2) What constitutes a "fruitful" writing life? Is it measured by output volume or recognition? Is it enough to have a small body of work that moves others deeply? Or to write for the desk drawer, and occasionally publish a poem or story? Or not publish at all, but to read to a loved one? This can be defined in more than one way: the market can tell us in profit terms what amounts to a meaningful career. We can also turn inward, and ask: did this book/poem/story add to my understanding of what it is to do justice to a human life? You must have much to discuss with your classes. Lucky you! And lucky them.
Many women writers of my generation went to solitude - willingly, voluntarily, joyfully. We came into connection with that which sustains. After that, we were home everywhere.
Among my favorite related books is environmentalist Stephanie Mill's wonderful "Epicurean Simplicity," in which, among other things, she addresses the accessible joys that cost nothing: a walk in the woods; or the discovery of an unfamiliar but perfect word. Mills, like Driscoll, is at home in the woods of northern Michigan. Returning to rural northern MI after 10 years in the densely urban crush of Tokyo was also a homecoming for me. Imagine that first scent of wild mint underfoot in the lake-shore mud, after years of walking on dead concrete.
I, too, welcome Jack Driscoll's excerpted lines. They are so powerful. To my mind, Jack owns the "novel-poem" It's a rare line of his prose that in some way couldn't blossom into a poem.

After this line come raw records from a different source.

(** The trip and the visit a stop-time row stands for, when it has a
    trip_id and a stop_id with a known name. *)
Definition to_visit (names : gmap string string) (r : row) : option (string * visit) :=
  match r !! "trip_id", r !! "stop_id" with
  | Some trip_id, Some stop_id =>
      match names !! stop_id with
      | Some name =>
          Some (trip_id, {| stop_name := name;
                            arrival := default "" (r !! "arrival_time");
                            departure := default "" (r !! "departure_time") |})
      | None => None
      end
  | _, _ => None
  end.

(** The visits of the trip [t] among [rows], in the order of the rows. *)
Definition visits_of_trip (names : gmap string string) (t : string) (rows : list row)
    : list visit :=
  omap (λ r, match to_visit names r with
             | Some (t', v) => if decide (t' = t) then Some v else None
             | None => None
             end) rows.

(** The list stored under [t] in a [defaultdict(list)], empty when [t] is
    no key. *)
Fixpoint group_of {V : Type} (t : string) (d : list (string * list V)) : list V :=
  match d with
  | [] => []
  | (k, vs) :: d' => if decide (t = k) then vs else group_of t d'
  end.

(** The rows of two trips, those of t2 before and after those of t1. *)
Definition rows_two_trips : list row :=
  [stop_time_row "t2" "s1" "1" "09:00:00" "09:00:00";
   stop_time_row "t1" "s1" "1" "08:00:00" "08:00:00";
   stop_time_row "t1" "s2" "2" "08:04:00" "08:04:00";
   stop_time_row "t2" "s2" "2" "09:06:00" "09:06:00"].

Definition names_AB : gmap string string := <["s1" := "A"]> (<["s2" := "B"]> ∅).


(** ** Well-formed feeds *)



(** The feed with other stop times. *)
Definition with_stop_times (self : PIDNetwork) (sts : list row) : PIDNetwork :=
  {| stops := stops self; stop_times := sts; trips := trips self; routes := routes self |}.

(** Rows of the trips t2 and t9, which [feed_two_trips] and
    [feed_bad_minutes] do not select, with unreadable fields. *)
Definition rows_unselected : list row :=
  [stop_time_row "t9" "s1" "first" "xx:yy:zz" "08:xx:00";
   mk_row [("trip_id", "t2"); ("stop_id", "s2")]].

(** One tram trip from A to B in 5 minutes. *)
Definition feed_one_trip : PIDNetwork := {|
  stops := [stop_row "s1" "A" "14.40" "50.08"; stop_row "s2" "B" "" "50.09"];
  stop_times := [stop_time_row "t1" "s1" "1" "08:00:00" "08:00:00";
                 stop_time_row "t1" "s2" "2" "08:05:00" "08:05:00"];
  trips := [trip_row "t1" "r1" "0"];
  routes := [route_row "r1" "0"];
|}.


(** ** Cache states *)

(** A cache with [routes.txt] only. *)
Definition cache_routes_only : cache_state :=
  {| files := {[ "routes.txt" := TextFile "route_id,route_type" ]}; stderr := [] |}.

(** An archive with the four required files and a fifth one. *)
Definition archive_full : gmap string string :=
  list_to_map [("stops.txt", "S"); ("stop_times.txt", "T"); ("trips.txt", "R");
               ("routes.txt", "O"); ("agency.txt", "A")].

(** An archive without [trips.txt]. *)
Definition archive_no_trips : gmap string string :=
  list_to_map [("stops.txt", "S"); ("stop_times.txt", "T"); ("routes.txt", "O")].

(** * Properties *)

(** ** The literals on sample texts *)

Example int_literal_samples :
  int_literal <$> ["08"; " 12 "; "-7"; "+3"; "1_000"; ""; "xx"; "1__0"; "_1"; "1_"; "+"; "1 2"; "0x10"; "1.5"]
  = [Some 8; Some 12; Some (-7); Some 3; Some 1000; None; None; None; None; None; None; None; None; None]%Z.
Proof. reflexivity. Qed.

Example float_literal_samples :
  (λ t, is_finite <$> float_literal t) <$>
    ["14.40"; " -1e3 "; ".5"; "5."; "1_0.5"; "1E-2"; "inf"; "-Infinity"; "NaN";
     ""; "."; "1e"; "1e+"; "1._5"; "infinit"; "0x10"; "north"; "--5"]
  = [Some true; Some true; Some true; Some true; Some true; Some true;
     Some false; Some false; Some false;
     None; None; None; None; None; None; None; None; None].
Proof. by vm_compute. Qed.

Example float_literal_values :
  float_literal <$> ["14.40"; "-1e3"; "1E-2"]
  = [Some (FNum (Qc_of_Z 72 / Qc_of_Z 5)); Some (FNum (Qc_of_Z (-1000)));
     Some (FNum (Qc_of_Z 1 / Qc_of_Z 100))]%Qc.
Proof.
  vm_compute. repeat (f_equal; try (f_equal; apply Qc_is_canon; reflexivity)).
Qed.
(** * PushMyButton: the IoT button Lambda of dispatch-iot-sample

    A shallow embedding of [pushmybutton.py].  Python values are a small
    inductive type, the exceptions the script can raise are an error type,
    and the outbound HTTP calls and the clock are threaded through a state
    monad that also records every request the script issues, in order. *)

From Stdlib Require Import ZArith List String Ascii Bool Lia.
From Stdlib Require Import Floats.SpecFloat.
Import ListNotations.
Local Open Scope string_scope.
Local Open Scope Z_scope.

(** ** Python values *)

Set Warnings "-register-all".

(** The values the script handles: what [json] parsing produces, which is
    also what it puts in request payloads.  A [dict] keeps its insertion
    order, as Python's does. *)
Inductive pyval : Type :=
| PyNone
| PyBool (b : bool)
| PyInt (n : Z)
| PyFloat (x : spec_float)
| PyStr (s : string)
| PyList (l : list pyval)
| PyDict (d : list (string * pyval)).

(** The exceptions of the script.  [RequestException] is what [requests]
    raises when the call itself fails, [ValueError] what [Response.json]
    raises on a body that is not JSON. *)
Inductive exn : Type :=
| KeyError (k : string)
| TypeError
| ValueError
| RequestException.

Inductive res (A : Type) : Type :=
| Ok (a : A)
| Raise (e : exn).
Arguments Ok {A} a.
Arguments Raise {A} e.

Definition rbind {A B} (r : res A) (k : A -> res B) : res B :=
  match r with
  | Ok a => k a
  | Raise e => Raise e
  end.

(** [bool(v)]: what [if v], [not v] and [v and w] test. *)
Definition truthy (v : pyval) : bool :=
  match v with
  | PyNone => false
  | PyBool b => b
  | PyInt n => negb (n =? 0)
  | PyFloat (S754_zero _) => false
  | PyFloat _ => true
  | PyStr s => negb (String.eqb s "")
  | PyList l => match l with [] => false | _ :: _ => true end
  | PyDict d => match d with [] => false | _ :: _ => true end
  end.

Fixpoint dict_get (d : list (string * pyval)) (k : string) : option pyval :=
  match d with
  | [] => None
  | (k', v) :: d' => if String.eqb k' k then Some v else dict_get d' k
  end.

(** [d[k] = v]: the value is replaced in place when the key is there, and
    the pair is added at the end when it is not. *)
Fixpoint dict_set (d : list (string * pyval)) (k : string) (v : pyval)
  : list (string * pyval) :=
  match d with
  | [] => [(k, v)]
  | (k', v') :: d' =>
      if String.eqb k' k then (k', v) :: d' else (k', v') :: dict_set d' k v
  end.

(** [{**base, **data}]: the pairs of [data] are set one by one, in order. *)
Definition dict_merge (base data : list (string * pyval))
  : list (string * pyval) :=
  fold_left (fun d kv => dict_set d (fst kv) (snd kv)) data base.

(** [v[k]] for a string key [k]: only a dict can be subscripted with it. *)
Definition subscript (v : pyval) (k : string) : res pyval :=
  match v with
  | PyDict d =>
      match dict_get d k with
      | Some x => Ok x
      | None => Raise (KeyError k)
      end
  | _ => Raise TypeError
  end.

You quote Albrecht's conviction that people have their heart's ease when they're on their country. I think about this while returning to that powerful image in Jack's poem about the father dragging the block of ice on a sled. I wonder -- what was the equivalent of that for my parents? They were isolated, displaced. Without realizing it, they turned their life into one of daily figure-making (metaphor/simile.) For example, I recall my mother dragging a table out to the middle of our snow-covered ten acres in winter so that we could eat there, feeling nothing but the hunger of mid-January barren trees and silenced scrub pines around us. Everything had to, in some way, point back to another time, another place. I didn't understand then -- I just assumed they (particularly my mother) were theatrical beings -- constantly creating new frames for us to step into, to inhabit. But now I understand the process as living metaphor. It saved my parents when they needed to feel the drag of that heavy sled behind them.
Is it possible that the writer ends up being alone in the first place, because they do not find that "capacity for empathy"? or better, do not find the "will to hear and respond"?
Because to respond, there must be a connection - there must be some shared knowledge, known or unknown.
Not odd then that Jack and Bill corresponded - seems likely that the would have something shared.
Odd is, that great solitary writers, even though they could not relate to the very persons they loved the most, and were indeed shunned by their society, ended in the broadest of all imaginable connections. I'm thinking of someone like Proust - an enigma, to say the least. But how many people he reached, from his solitude.